Principals use the messages received together with certain modelling assumptions about the
behaviour of other principals to make decisions on how to act. These decisions depend crucially
on what validity can be assumed of messages that they receive. Loosely speaking, when we
receive a message we want to be sure that it has been created recently and in good faith for a
particular purpose by the principal who claims to have sent it. We must be able to detect when
a message has been created or modified by a malicious principal or intruder with access to the
network or when a message was issued some time ago (or for a different purpose) and is currently
being replayed on the network.
An authentication protocol is a sequence of message exchanges between principals that either
distributes secrets to some of those principals or allows the use of some secret to be recognized.
At the end of the protocol the principals involved may deduce certain properties about the
system; for example, that only certain principals have access to particular secret information
(typically cryptographic keys) or that a particular principal is operational. They may then
use this information to verify claims about subsequent communication, for example, a received
message encrypted with a newly distributed key must have been created after distribution of
that key and so is timely.
A considerable number of authentication protocols have been specified and implemented. The
area is, however, remarkably subtle and many protocols have been shown to be flawed a long time
after they were published. The Needham Schroeder Conventional Key Protocol was published
in 1978 and became the basis for many similar protocols in later years.
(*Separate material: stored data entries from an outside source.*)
(* ===== verification/AofLoad.v ===== *)
(** * Loading and checking the append only file (src/redis-5.0.7/src/aof.c,
      redis-check-aof.c)

    The file is a sequence of requests, those of a transaction between MULTI and
    EXEC.  After a crash its last part may be missing.  Here are the loader, which
    runs the commands in a fake client and removes an incomplete end, and the
    checker, which finds where the valid part ends.  What an ordinary command does to
    the data, and which commands exist, are parameters, and so is the loading of a
    dump at the start of the file.  Reads do not fail other than at the end. *)

From S2P Require Import Prelude Util Sds ServerDefs Protocol Reply Rdb Stream.
From stdpp Require Import strings.

Local Open Scope Z_scope.

Local Abbreviation CRLF := Protocol.CRLF.

(** ** Reading the file *)

(** At most [n] bytes, to the end of the line. *)
Fixpoint read_line (n : nat) (file : list byte) : list byte * list byte :=
  match n, file with
  | S n, b :: r => if b =? 10 then ([b], r) else let q := read_line n r in (b :: q.1, q.2)
  | _, _ => ([], file)
  end.

(** fgets(3): the line and the rest; [None] at the end of the file. *)
Definition fgets (size : Z) (file : list byte) : option (list byte * list byte) :=
  match file with [] => None | _ => Some (read_line (Z.to_nat (size - 1)) file) end.

(** fread(3) of one item: [None] if the file ends first. *)
Definition fread (n : Z) (file : list byte) : option (list byte * list byte) :=
  if n <=? Z.of_nat (length file) then Some (take (Z.to_nat n) file, drop (Z.to_nat n) file) else None.

(** How reading ends: with a value, with an error ([eof]: at the end of the file),
    with a format error; [Undefined]: the code has no defined result. *)
Inductive read (A : Type) :=
  | Got (a : A)
  | ReadErr (eof : bool)
  | FmtErr
  | Undefined.
Arguments Got {A}.
Arguments ReadErr {A}.
Arguments FmtErr {A}.
Arguments Undefined {A}.
(* ===== verification/Aof.v ===== *)
(** * Writing the append only file (src/redis-5.0.7/src/aof.c)

    Commands are appended, as requests, to a buffer, which is written to the file
    before the event loop waits.  A rewrite replaces the file: a child writes the
    data set as it is, the commands that come in meanwhile are kept in blocks, sent to
    the child over a pipe until it asks to stop, and the rest is appended by the
    parent before the new file takes the place of the old one.  Results of system
    calls, the time and what the child writes for the data set are parameters. *)

From S2P Require Import Prelude Util Sds ServerDefs Protocol Reply Rdb Stream.
From stdpp Require Import strings.

Local Open Scope Z_scope.

Definition AOF_RW_BUF_BLOCK_SIZE : Z := 1024 * 1024 * 10.

(** ** State *)

Inductive aof_state := AOF_OFF | AOF_ON | AOF_WAIT_REWRITE.
Inductive aof_fsync := AOF_FSYNC_NO | AOF_FSYNC_ALWAYS | AOF_FSYNC_EVERYSEC.
Global Instance aof_state_eq_dec : EqDecision aof_state.
Proof. solve_decision. Defined.
Global Instance aof_fsync_eq_dec : EqDecision aof_fsync.
Proof. solve_decision. Defined.

(** [bk_used]: the bytes in use. *)
Record aofrwblock := mkBlock { bk_used : list byte; bk_free : Z }.

(** The child: what it writes for the data set, the differences it has read, whether
    it asked to stop, whether the answer was sent, and the file when it is done. *)
Record aof_child := mkChild { ch_dump : list byte; ch_diff : list byte; ch_asked : bool; ch_acked : bool; ch_file : option (list byte) }.
(** Reading and writing integers that are kept in little-endian order. *)
Lemma rev_le_16 v : host_val (memrev16ifbe (le_bytes 2 v)) = u16 v /\ memrev16ifbe (host_bytes 2 v) = le_bytes 2 v.
Proof. by destruct (ifbe_stores_little_endian v) as [[-> ->] _]. Qed.
Lemma rev_le_32 v : host_val (memrev32ifbe (le_bytes 4 v)) = u32 v /\ memrev32ifbe (host_bytes 4 v) = le_bytes 4 v.
Proof. by destruct (ifbe_stores_little_endian v) as [_ [[-> ->] _]]. Qed.
Lemma rev_le_64 v : host_val (memrev64ifbe (le_bytes 8 v)) = u64 v /\ memrev64ifbe (host_bytes 8 v) = le_bytes 8 v.
Proof. by destruct (ifbe_stores_little_endian v) as [_ [_ [-> ->]]]. Qed.

Lemma le_bytes_shift v : le_bytes 4 (Z.shiftl v 8) = 0 :: le_bytes 3 v.
Proof.
  rewrite Z.shiftl_mul_pow2, le_bytes_S by lia. change (2 ^ 8) with 256. rewrite Z.mod_mul, Z.div_mul by lia. done.
Qed.

Lemma shift_signed v : in_s 24 v -> Z.shiftr (s32 (u32 (Z.shiftl v 8))) 8 = v.
Proof.
  unfold in_s. intros Hv. rewrite swrap_uwrap, Z.shiftl_mul_pow2 by lia.
  rewrite swrap_small by (unfold in_s; lia). rewrite Z.shiftr_div_pow2 by lia. apply Z.div_mul. lia.
Qed.

Lemma load_integer P v enc R : int_enc v enc ->
  zipLoadInteger (P ++ le_bytes (int_width enc) v ++ R) (Z.of_nat (length P)) enc = Some v.
Proof.
  intros He. unfold zipLoadInteger. destruct He as [Hv|Hv|Hv|Hv|Hv|Hv].
  - pattern v. apply (imm_cases _ v Hv); reflexivity.
  - change (ZIP_INT_8B =? ZIP_INT_8B) with true. change (int_width ZIP_INT_8B) with 1%nat. cbv iota.
    rewrite le_bytes_S. cbn [app]. rewrite getb_app by done. cbn [mbind option_bind].
    change (v mod 256) with (u8 v). rewrite swrap_uwrap, swrap_small by (try lia; done). done.
  - change (int_width ZIP_INT_16B) with 2%nat. change (ZIP_INT_16B =? ZIP_INT_8B) with false.
    change (ZIP_INT_16B =? ZIP_INT_16B) with true. cbv iota.
    rewrite load_app by (rewrite ?le_bytes_length; done). cbn [mbind option_bind].
    rewrite (proj1 (rev_le_16 v)), swrap_uwrap, swrap_small by (try lia; done). done.
  - change (int_width ZIP_INT_24B) with 3%nat. change (ZIP_INT_24B =? ZIP_INT_8B) with false.
    change (ZIP_INT_24B =? ZIP_INT_16B) with false. change (ZIP_INT_24B =? ZIP_INT_32B) with false.
    change (ZIP_INT_24B =? ZIP_INT_24B) with true. cbv iota.
    rewrite load_app by (rewrite ?le_bytes_length; done). cbn [mbind option_bind].
    rewrite <- le_bytes_shift, (proj1 (rev_le_32 _)), shift_signed by done. done.
  - change (int_width ZIP_INT_32B) with 4%nat. change (ZIP_INT_32B =? ZIP_INT_8B) with false.
    change (ZIP_INT_32B =? ZIP_INT_16B) with false. change (ZIP_INT_32B =? ZIP_INT_32B) with true. cbv iota.
    rewrite load_app by (rewrite ?le_bytes_length; done). cbn [mbind option_bind].
    rewrite (proj1 (rev_le_32 v)), swrap_uwrap, swrap_small by (try lia; done). done.
  - change (int_width ZIP_INT_64B) with 8%nat. change (ZIP_INT_64B =? ZIP_INT_8B) with false.
    change (ZIP_INT_64B =? ZIP_INT_16B) with false. change (ZIP_INT_64B =? ZIP_INT_32B) with false.
    change (ZIP_INT_64B =? ZIP_INT_24B) with false. change (ZIP_INT_64B =? ZIP_INT_64B) with true. cbv iota.
    rewrite load_app by (rewrite ?le_bytes_length; done). cbn [mbind option_bind].
    rewrite (proj1 (rev_le_64 v)), swrap_uwrap, swrap_small by (try lia; done). done.
Qed.

Lemma store_rev_spec n memrev P x R v : memrev (host_bytes n v) = le_bytes n v -> length x = n ->
  store_rev n memrev (P ++ x ++ R) (Z.of_nat (length P)) v = Some (P ++ le_bytes n v ++ R).
Proof.
  intros Hm Hx. unfold store_rev. rewrite store_app by (rewrite ?host_bytes_length; done). cbn [mbind option_bind].
  rewrite load_app by (rewrite ?host_bytes_length; done). cbn [mbind option_bind].
  rewrite Hm. apply store_app; [done|]. by rewrite host_bytes_length, le_bytes_length.
Qed.

Lemma zsave_integer P x v enc R : int_enc v enc -> length x = int_width enc ->
  zipSaveInteger (P ++ x ++ R) (Z.of_nat (length P)) v enc = Some (P ++ le_bytes (int_width enc) v ++ R).
Proof.
  intros He. unfold zipSaveInteger. destruct He as [Hv|Hv|Hv|Hv|Hv|Hv]; intros Hx.
  - revert Hx. pattern v. apply (imm_cases _ v Hv); by intros ->%nil_length_inv.
  - change (u8 v) with (v mod 256). change (int_width ZIP_INT_8B) with 1%nat. rewrite le_bytes_S. by apply store_app.
  - change (int_width ZIP_INT_16B) with 2%nat. by apply store_rev_spec; [apply rev_le_16|].
  - change (int_width ZIP_INT_24B) with 3%nat.
    change (zipSaveInteger (P ++ x ++ R) (Z.of_nat (length P)) v ZIP_INT_24B = Some (P ++ le_bytes 3 v ++ R)).
    unfold zipSaveInteger. change (ZIP_INT_24B =? ZIP_INT_8B) with false.
    change (ZIP_INT_24B =? ZIP_INT_16B) with false. change (ZIP_INT_24B =? ZIP_INT_24B) with true. cbv iota.
    rewrite (proj2 (rev_le_32 _)), le_bytes_shift. by apply store_app.
  - change (int_width ZIP_INT_32B) with 4%nat. by apply store_rev_spec; [apply rev_le_32|].
  - change (int_width ZIP_INT_64B) with 8%nat. by apply store_rev_spec; [apply rev_le_64|].
Qed.

(** ** The prevlen field *)

Definition prev_size (b : bool) : Z := if b then 5 else 1.
Definition prev_field (b : bool) (n : Z) : list byte := if b then ZIP_BIG_PREVLEN :: le_bytes 4 n else [n].
Definition prev_ok (b : bool) (n : Z) : Prop := 0 <= n < 2 ^ 32 /\ (b = false -> n < 254).
Definition needs_big (n : Z) : bool := 254 <=? n.

Lemma prev_field_length b n : Z.of_nat (length (prev_field b n)) = prev_size b.
Proof. by destruct b. Qed.

Lemma prev_size_needs n : zipPrevEntryLengthSize n = prev_size (needs_big n).
Proof. unfold zipPrevEntryLengthSize, needs_big, ZIP_BIG_PREVLEN. destruct (n <? 254) eqn:E; zbool; by (rewrite (proj2 (Z.leb_gt 254 n)) by lia) || (rewrite (proj2 (Z.leb_le 254 n)) by lia). Qed.

Lemma needs_big_ok n : 0 <= n < 2 ^ 32 -> prev_ok (needs_big n) n.
Proof. intros. split; [done|]. unfold needs_big. intros. zlia. Qed.

Lemma prev_ok_big n : 0 <= n < 2 ^ 32 -> prev_ok true n.
Proof. done. Qed.

Lemma decode_prevlensize P b n R : prev_ok b n ->
  ZIP_DECODE_PREVLENSIZE (P ++ prev_field b n ++ R) (Z.of_nat (length P)) = Some (prev_size b).
Proof.
  intros [Hn Hb]. unfold ZIP_DECODE_PREVLENSIZE. destruct b; cbn [prev_field app]; rewrite getb_app by done; [done|].
  cbn [mbind option_bind]. rewrite (proj2 (Z.ltb_lt n ZIP_BIG_PREVLEN)) by (unfold ZIP_BIG_PREVLEN; specialize (Hb eq_refl); lia).
  done.
Qed.

Lemma decode_prevlen P b n R : prev_ok b n ->
  ZIP_DECODE_PREVLEN (P ++ prev_field b n ++ R) (Z.of_nat (length P)) = Some (prev_size b, n).
Proof.
  intros Hok. unfold ZIP_DECODE_PREVLEN. rewrite decode_prevlensize by done. destruct Hok as [Hn Hb].
  cbn [mbind option_bind]. destruct b; cbn [prev_size prev_field].
  - change (5 =? 1) with false. cbv iota.
    replace (P ++ (ZIP_BIG_PREVLEN :: le_bytes 4 n) ++ R) with ((P ++ [ZIP_BIG_PREVLEN]) ++ le_bytes 4 n ++ R)
      by (by rewrite <- app_assoc).
    rewrite load_app by (rewrite ?length_app, ?le_bytes_length; simpl; lia). cbn [mbind option_bind].
    rewrite (proj1 (rev_le_32 n)), uwrap_small by lia. done.
  - change (1 =? 1) with true. cbv iota. cbn [app]. by rewrite getb_app.
Qed.

Lemma store_prevlen_large P x n R : Z.of_nat (length x) = 5 ->
  zipStorePrevEntryLengthLarge (P ++ x ++ R) (Z.of_nat (length P)) n = Some (P ++ prev_field true n ++ R, 5).
Proof.
  intros Hx. unfold zipStorePrevEntryLengthLarge. destruct x as [|x0 x]; [done|]. simpl in Hx.
  unfold put. change (P ++ (x0 :: x) ++ R) with (P ++ [x0] ++ (x ++ R)). rewrite store_app by done. cbn [mbind option_bind].
  replace (P ++ [ZIP_BIG_PREVLEN] ++ x ++ R) with ((P ++ [ZIP_BIG_PREVLEN]) ++ x ++ R) by (by rewrite <- app_assoc).
  rewrite store_app by (rewrite ?length_app, ?host_bytes_length; simpl; lia). cbn [mbind option_bind].
  rewrite load_app by (rewrite ?length_app, ?host_bytes_length; simpl; lia). cbn [mbind option_bind].
  rewrite (proj2 (rev_le_32 n)).
  rewrite store_app by (rewrite ?length_app, ?host_bytes_length, ?le_bytes_length; simpl; lia). cbn [mbind option_bind].
  by rewrite <- app_assoc.
Qed.

Lemma store_prevlen P x n R : 0 <= n < 2 ^ 32 -> Z.of_nat (length x) = prev_size (needs_big n) ->
  zipStorePrevEntryLength (P ++ x ++ R) (Z.of_nat (length P)) n =
    Some (P ++ prev_field (needs_big n) n ++ R, prev_size (needs_big n)).
Proof.
  intros Hn. unfold zipStorePrevEntryLength, needs_big, ZIP_BIG_PREVLEN. destruct (n <? 254) eqn:E; zbool.
  - rewrite (proj2 (Z.leb_gt 254 n)) by lia. cbn [prev_size]. intros Hx. unfold put. rewrite uwrap_small by lia.
    rewrite store_app by (simpl; lia). done.
  - rewrite (proj2 (Z.leb_le 254 n)) by lia. cbn [prev_size]. apply store_prevlen_large.
Qed.

Lemma prevlen_diff P b n R m : prev_ok b n ->
  zipPrevLenByteDiff (P ++ prev_field b n ++ R) (Z.of_nat (length P)) m =
    Some (prev_size (needs_big m) - prev_size b).
Proof.
  intros Hok. unfold zipPrevLenByteDiff. rewrite decode_prevlensize by done. cbn [mbind option_bind].
  rewrite prev_size_needs. f_equal. by destruct (needs_big m), b.
Qed.

(** ** Entries and the list of entries *)

Definition raw (n : Z) (r : rentry) : list byte := prev_field r.1 n ++ zl_payload r.2.
Definition rlen (r : rentry) : Z := prev_size r.1 + Z.of_nat (length (zl_payload r.2)).

(** The entries after one of [n] bytes, and what the code needs of them: every
    prevlen field has room for the length it holds. *)
Fixpoint zbody (n : Z) (rs : list rentry) : list byte :=
  match rs with [] => [] | r :: rs => raw n r ++ zbody (rlen r) rs end.
Fixpoint chain (n : Z) (rs : list rentry) : Prop :=
  match rs with [] => True | r :: rs => prev_ok r.1 n /\ zele_ok r.2 /\ chain (rlen r) rs end.
Fixpoint zlen (rs : list rentry) : Z := match rs with [] => 0 | r :: rs => rlen r + zlen rs end.

(** The length of the entry before what follows [rs]. *)
Fixpoint zout (n : Z) (rs : list rentry) : Z := match rs with [] => n | r :: rs => zout (rlen r) rs end.

Lemma rlen_range r : zele_ok r.2 -> 2 <= rlen r < 2 ^ 32.
Proof.
  intros He. pose proof (payload_length _ He). unfold zele_ok, rlen in *. destruct r as [[] e]; simpl in *; lia.
Qed.

Lemma raw_length n r : Z.of_nat (length (raw n r)) = rlen r.
Proof. unfold raw, rlen. rewrite length_app, <- prev_field_length with (n := n). lia. Qed.

Lemma zbody_length n rs : Z.of_nat (length (zbody n rs)) = zlen rs.
Proof.
  revert n. induction rs as [|r rs IH]; intros n; cbn [zbody zlen]; [done|].
  rewrite length_app, Nat2Z.inj_add, raw_length, IH. done.
Qed.

Lemma zbody_app n rs1 rs2 : zbody n (rs1 ++ rs2) = zbody n rs1 ++ zbody (zout n rs1) rs2.
Proof. revert n. induction rs1 as [|r rs1 IH]; intros n; [done|]. cbn. by rewrite IH, app_assoc. Qed.

Lemma chain_app n rs1 rs2 : chain n (rs1 ++ rs2) <-> chain n rs1 /\ chain (zout n rs1) rs2.
Proof. revert n. induction rs1 as [|r rs1 IH]; intros n; cbn; [tauto|]. rewrite IH. tauto. Qed.

Lemma zlen_app rs1 rs2 : zlen (rs1 ++ rs2) = zlen rs1 + zlen rs2.
Proof. induction rs1 as [|r rs1 IH]; cbn; [done|]. rewrite IH. lia. Qed.

Lemma zout_snoc n rs r : zout n (rs ++ [r]) = rlen r.
Proof. revert n. induction rs as [|x rs IH]; intros n; cbn; [done|apply IH]. Qed.

Lemma zout_app n rs1 rs2 : zout n (rs1 ++ rs2) = zout (zout n rs1) rs2.
Proof. revert n. induction rs1 as [|r rs1 IH]; intros n; cbn; [done|apply IH]. Qed.

Lemma chain_entries n rs : chain n rs -> Forall (fun r : rentry => zele_ok r.2) rs.
Proof. revert n. induction rs as [|r rs IH]; intros n; [constructor|]. cbn. intros (_ & ? & ?). constructor; eauto. Qed.

Lemma zlen_range rs : Forall (fun r : rentry => zele_ok r.2) rs -> 2 * Z.of_nat (length rs) <= zlen rs.
Proof. induction 1 as [|r rs Hr _ IH]; cbn; [done|]. pose proof (rlen_range r Hr). lia. Qed.

Lemma zlen_nonneg rs : 0 <= zlen rs.
Proof. rewrite <- (zbody_length 0). lia. Qed.

Lemma zout_range n rs : 0 <= n < 2 ^ 32 -> chain n rs -> 0 <= zout n rs < 2 ^ 32.
Proof.
  revert n. induction rs as [|r rs IH]; intros n Hn; cbn; [done|]. intros (_ & He & Hc).
  apply IH; [|done]. pose proof (rlen_range r He). lia.
Qed.

(** The entry before [rs1]'s end lies within [rs1]. *)
Lemma zout_le rs : zout 0 rs <= zlen rs.
Proof.
  destruct rs as [|r rs _] using rev_ind; [done|]. rewrite zout_snoc, zlen_app. cbn. pose proof (zlen_nonneg rs). lia.
Qed.

Lemma zip_entry P n r R : prev_ok r.1 n -> zele_ok r.2 ->
  zipEntry (P ++ raw n r ++ R) (Z.of_nat (length P)) =
    Some (mkZlentry (prev_size r.1) n (Z.of_nat (length (zl_hdr r.2))) (Z.of_nat (length (zl_data r.2)))
            (prev_size r.1 + Z.of_nat (length (zl_hdr r.2))) (read_enc r.2) (Z.of_nat (length P))).
Proof.
  intros Hn He. unfold zipEntry, raw, zl_payload. rewrite <- !app_assoc, decode_prevlen by done.
  cbn [mbind option_bind]. rewrite app_assoc.
  replace (Z.of_nat (length P) + prev_size r.1) with (Z.of_nat (length (P ++ prev_field r.1 n)))
    by (rewrite length_app, <- prev_field_length with (n := n); lia).
  by rewrite decode_length.
Qed.

Lemma raw_entry_length P n r R : prev_ok r.1 n -> zele_ok r.2 ->
  zipRawEntryLength (P ++ raw n r ++ R) (Z.of_nat (length P)) = Some (rlen r).
Proof.
  intros Hn He. pose proof (rlen_range r He) as Hr. unfold zipRawEntryLength, raw, zl_payload.
  rewrite <- !app_assoc, decode_prevlensize by done. cbn [mbind option_bind]. rewrite app_assoc.
  replace (Z.of_nat (length P) + prev_size r.1) with (Z.of_nat (length (P ++ prev_field r.1 n)))
    by (rewrite length_app, <- prev_field_length with (n := n); lia).
  rewrite decode_length by done. cbn [mbind option_bind]. f_equal.
  replace (_ + _ + _) with (rlen r) by (unfold rlen, zl_payload; rewrite length_app; lia). apply uwrap_small. lia.
Qed.

(** The first byte of an entry is never the end byte. *)
Lemma zgetb_body P n rs R : chain n rs -> exists b,
  getb (P ++ zbody n rs ++ ZIP_END :: R) (Z.of_nat (length P)) = Some b /\ (b =? ZIP_END) = bool_decide (rs = []).
Proof.
  destruct rs as [|r rs]; cbn [zbody app]; intros Hc.
  - exists ZIP_END. split; [by apply getb_app|done].
  - destruct Hc as ([Hn Hb] & _). unfold raw, prev_field. destruct r.1; cbn [app]; rewrite getb_app by done; eexists; (split; [done|]).
    + done.
    + specialize (Hb eq_refl). rewrite (proj2 (Z.eqb_neq n ZIP_END)) by (unfold ZIP_END; lia). done.
Qed.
In 1981, Denning and
Sacco demonstrated that the protocol was flawed and proposed an alternative protocol. This
set the general trend for the field. The authors of both papers suggested other protocols based
on public key cryptography. In 1994 Martin Abadi demonstrated that the public key protocol
of Denning and Sacco was flawed [1]. In 1995, Lowe demonstrated an attack on the public key
5 protocol of Needham and Schroeder (seventeen years after its publication). In the intervening
years a whole host of protocols have been specified and found to be flawed (as demonstrated in
this report).
This report describes what sorts of protocols have been specified and outlines what methods
have been used to analyse them. In addition, it provides a summary of the ways in which
protocols have been found to fail. There is a large amount of material in the field and the main
body of this document is intended as a concise introduction to and survey of the field. Some
types of protocol are given little detailed attention, particularly those which rely on number-
theoretic properties for their security. It is envisaged that future editions of this report will
provide a complete coverage. An annotated bibliography is included to guide the reader. Since
authentication relies heavily on encryption and decryption to achieve its goals we also provide a
brief review of elements of cryptography.
2 Protocol Types
In this section we provide an overview of various forms of authentication protocol in use today.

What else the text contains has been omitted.